» DIRECTIONS
Gather the lines below that include the string "enter", copying each in full.

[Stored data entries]

━━━━

Lemma careful_try_finally {A} (body : M (option string) A)
    (fin : M (option string) unit) :
  careful E out body -> careful E out fin -> no_return fin ->
  careful E out (try_finally body fin).
Proof.
  intros Hb Hf Hn w. unfold try_finally.
  destruct (Hb w) as (d & Ht & Hc).
  destruct (body w) as [c w1]; simpl in *.
  destruct (Hf w1) as (d' & Ht' & Hc'). pose proof (Hn w1) as Hr.
  destruct (fin w1) as [[a|r|e] w2]; simpl in *.
  - exists (d ++ d'). rewrite Ht', Ht, app_assoc. split; [reflexivity|].
    destruct c as [b|[p|]|e]; auto.
    + now apply all_ok_app.
    + destruct Hc. split; [assumption | now apply all_ok_app].
  - now elim (Hr r).
  - exists (d ++ d'). rewrite Ht', Ht, app_assoc. auto.
Qed.

Lemma careful_with {A X} (enter : M (option string) X)
    (exit : X -> M (option string) unit) (body : X -> M (option string) A) :
  careful E out enter -> (forall x, careful E out (body x)) ->
  (forall x, careful E out (exit x)) -> (forall x, no_return (exit x)) ->
  careful E out (with_ enter exit body).
Proof.
  intros He Hb Hx Hn. unfold with_. apply careful_bind; [assumption|].
  intros x. apply careful_try_finally; auto.
Qed.

Lemma no_return_call {R} (s : site) : no_return (@call E R s).
Proof.
  intros w r. unfold call. destruct (raises E s); simpl; discriminate.
Qed.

━━━━

» RESPONSE AREA
Lemma careful_with {A X} (enter : M (option string) X)
  careful E out enter -> (forall x, careful E out (body x)) ->
  careful E out (with_ enter exit body).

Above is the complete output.